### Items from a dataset
- - -

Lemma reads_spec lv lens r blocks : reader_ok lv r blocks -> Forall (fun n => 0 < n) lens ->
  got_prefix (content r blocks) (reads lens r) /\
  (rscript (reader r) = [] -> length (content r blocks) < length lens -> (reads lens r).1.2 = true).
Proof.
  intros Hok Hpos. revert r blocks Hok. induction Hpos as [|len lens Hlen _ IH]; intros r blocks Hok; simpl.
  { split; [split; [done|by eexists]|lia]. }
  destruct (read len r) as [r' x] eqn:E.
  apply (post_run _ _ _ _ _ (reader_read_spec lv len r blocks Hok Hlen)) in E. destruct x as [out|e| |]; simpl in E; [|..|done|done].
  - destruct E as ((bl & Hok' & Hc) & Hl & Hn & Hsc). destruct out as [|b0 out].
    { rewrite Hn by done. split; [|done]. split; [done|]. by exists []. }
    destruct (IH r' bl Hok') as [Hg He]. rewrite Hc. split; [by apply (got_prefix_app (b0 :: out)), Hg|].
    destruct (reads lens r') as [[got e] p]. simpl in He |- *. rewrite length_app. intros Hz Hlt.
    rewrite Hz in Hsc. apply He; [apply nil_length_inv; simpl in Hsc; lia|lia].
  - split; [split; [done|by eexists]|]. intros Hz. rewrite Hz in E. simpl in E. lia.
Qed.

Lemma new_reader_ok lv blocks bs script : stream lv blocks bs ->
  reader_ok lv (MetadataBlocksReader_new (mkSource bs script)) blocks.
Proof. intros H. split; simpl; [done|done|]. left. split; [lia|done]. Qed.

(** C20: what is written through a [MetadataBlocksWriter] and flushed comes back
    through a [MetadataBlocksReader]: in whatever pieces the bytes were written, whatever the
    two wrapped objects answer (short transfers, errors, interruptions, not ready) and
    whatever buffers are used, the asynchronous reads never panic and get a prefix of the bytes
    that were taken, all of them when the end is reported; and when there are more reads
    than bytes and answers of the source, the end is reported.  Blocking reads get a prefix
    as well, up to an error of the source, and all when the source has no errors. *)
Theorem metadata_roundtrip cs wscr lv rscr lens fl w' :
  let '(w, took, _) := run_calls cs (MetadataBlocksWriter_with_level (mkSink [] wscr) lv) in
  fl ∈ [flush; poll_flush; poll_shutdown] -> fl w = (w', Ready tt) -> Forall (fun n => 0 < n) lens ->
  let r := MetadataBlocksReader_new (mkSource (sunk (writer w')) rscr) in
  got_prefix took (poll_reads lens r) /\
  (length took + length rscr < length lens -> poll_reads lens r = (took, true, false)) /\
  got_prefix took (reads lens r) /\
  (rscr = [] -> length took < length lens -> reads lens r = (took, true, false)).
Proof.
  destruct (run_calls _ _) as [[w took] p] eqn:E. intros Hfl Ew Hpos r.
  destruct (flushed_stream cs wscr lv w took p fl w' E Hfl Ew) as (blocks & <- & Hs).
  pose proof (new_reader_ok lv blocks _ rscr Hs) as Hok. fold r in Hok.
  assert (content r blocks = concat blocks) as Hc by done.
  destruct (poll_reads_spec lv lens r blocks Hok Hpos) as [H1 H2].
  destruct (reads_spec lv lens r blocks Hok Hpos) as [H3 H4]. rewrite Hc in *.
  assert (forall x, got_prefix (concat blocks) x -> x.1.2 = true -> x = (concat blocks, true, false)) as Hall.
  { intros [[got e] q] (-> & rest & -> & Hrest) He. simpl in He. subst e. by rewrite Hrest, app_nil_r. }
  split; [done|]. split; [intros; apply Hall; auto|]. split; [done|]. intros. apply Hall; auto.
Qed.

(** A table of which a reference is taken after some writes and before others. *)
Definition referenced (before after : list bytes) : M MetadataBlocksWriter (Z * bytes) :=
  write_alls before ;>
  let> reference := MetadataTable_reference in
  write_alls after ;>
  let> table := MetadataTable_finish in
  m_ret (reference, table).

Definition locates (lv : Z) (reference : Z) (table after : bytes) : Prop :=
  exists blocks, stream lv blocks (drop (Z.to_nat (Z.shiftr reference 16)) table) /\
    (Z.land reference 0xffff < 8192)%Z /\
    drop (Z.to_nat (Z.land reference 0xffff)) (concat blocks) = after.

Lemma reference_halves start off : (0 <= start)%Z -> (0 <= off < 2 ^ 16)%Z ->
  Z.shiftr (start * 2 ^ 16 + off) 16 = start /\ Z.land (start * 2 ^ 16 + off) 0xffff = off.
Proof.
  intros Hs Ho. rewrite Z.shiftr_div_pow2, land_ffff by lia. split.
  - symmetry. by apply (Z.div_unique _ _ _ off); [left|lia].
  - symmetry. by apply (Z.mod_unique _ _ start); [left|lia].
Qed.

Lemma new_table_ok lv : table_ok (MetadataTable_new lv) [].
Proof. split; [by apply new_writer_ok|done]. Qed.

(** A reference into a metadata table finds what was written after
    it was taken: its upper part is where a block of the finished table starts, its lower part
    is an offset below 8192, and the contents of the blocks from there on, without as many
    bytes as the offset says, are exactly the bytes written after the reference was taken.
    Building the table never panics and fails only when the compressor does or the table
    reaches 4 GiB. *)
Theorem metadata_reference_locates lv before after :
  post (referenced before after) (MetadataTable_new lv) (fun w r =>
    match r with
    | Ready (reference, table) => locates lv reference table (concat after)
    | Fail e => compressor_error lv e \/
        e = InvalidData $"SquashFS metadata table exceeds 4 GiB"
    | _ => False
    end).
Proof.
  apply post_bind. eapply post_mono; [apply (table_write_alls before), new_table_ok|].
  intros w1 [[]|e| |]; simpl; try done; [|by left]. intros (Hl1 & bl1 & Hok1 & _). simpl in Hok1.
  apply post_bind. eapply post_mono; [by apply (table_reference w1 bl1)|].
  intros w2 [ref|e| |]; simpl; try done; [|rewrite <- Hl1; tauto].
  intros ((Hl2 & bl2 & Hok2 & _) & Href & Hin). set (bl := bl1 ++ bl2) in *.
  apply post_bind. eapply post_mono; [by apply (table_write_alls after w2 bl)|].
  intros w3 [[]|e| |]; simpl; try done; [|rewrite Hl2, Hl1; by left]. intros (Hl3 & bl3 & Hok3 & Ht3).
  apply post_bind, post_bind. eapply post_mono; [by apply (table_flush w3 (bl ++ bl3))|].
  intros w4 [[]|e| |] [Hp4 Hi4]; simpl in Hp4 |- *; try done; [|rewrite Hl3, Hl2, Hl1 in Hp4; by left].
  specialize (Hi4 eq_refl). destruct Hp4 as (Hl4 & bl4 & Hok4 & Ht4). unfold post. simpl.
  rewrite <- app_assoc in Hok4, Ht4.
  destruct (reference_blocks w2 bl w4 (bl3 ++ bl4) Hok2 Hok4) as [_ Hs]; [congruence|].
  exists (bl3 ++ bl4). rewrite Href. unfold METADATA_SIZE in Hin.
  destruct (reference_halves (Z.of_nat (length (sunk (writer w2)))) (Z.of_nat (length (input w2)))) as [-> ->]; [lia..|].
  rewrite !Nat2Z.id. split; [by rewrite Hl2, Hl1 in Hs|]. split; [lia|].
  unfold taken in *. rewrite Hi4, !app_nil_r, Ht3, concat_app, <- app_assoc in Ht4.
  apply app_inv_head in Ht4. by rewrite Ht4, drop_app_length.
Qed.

- - -

Copy each line in the entries above where the word "mkSource" shows up.

  reader_ok lv (MetadataBlocksReader_new (mkSource bs script)) blocks.
  let r := MetadataBlocksReader_new (mkSource (sunk (writer w')) rscr) in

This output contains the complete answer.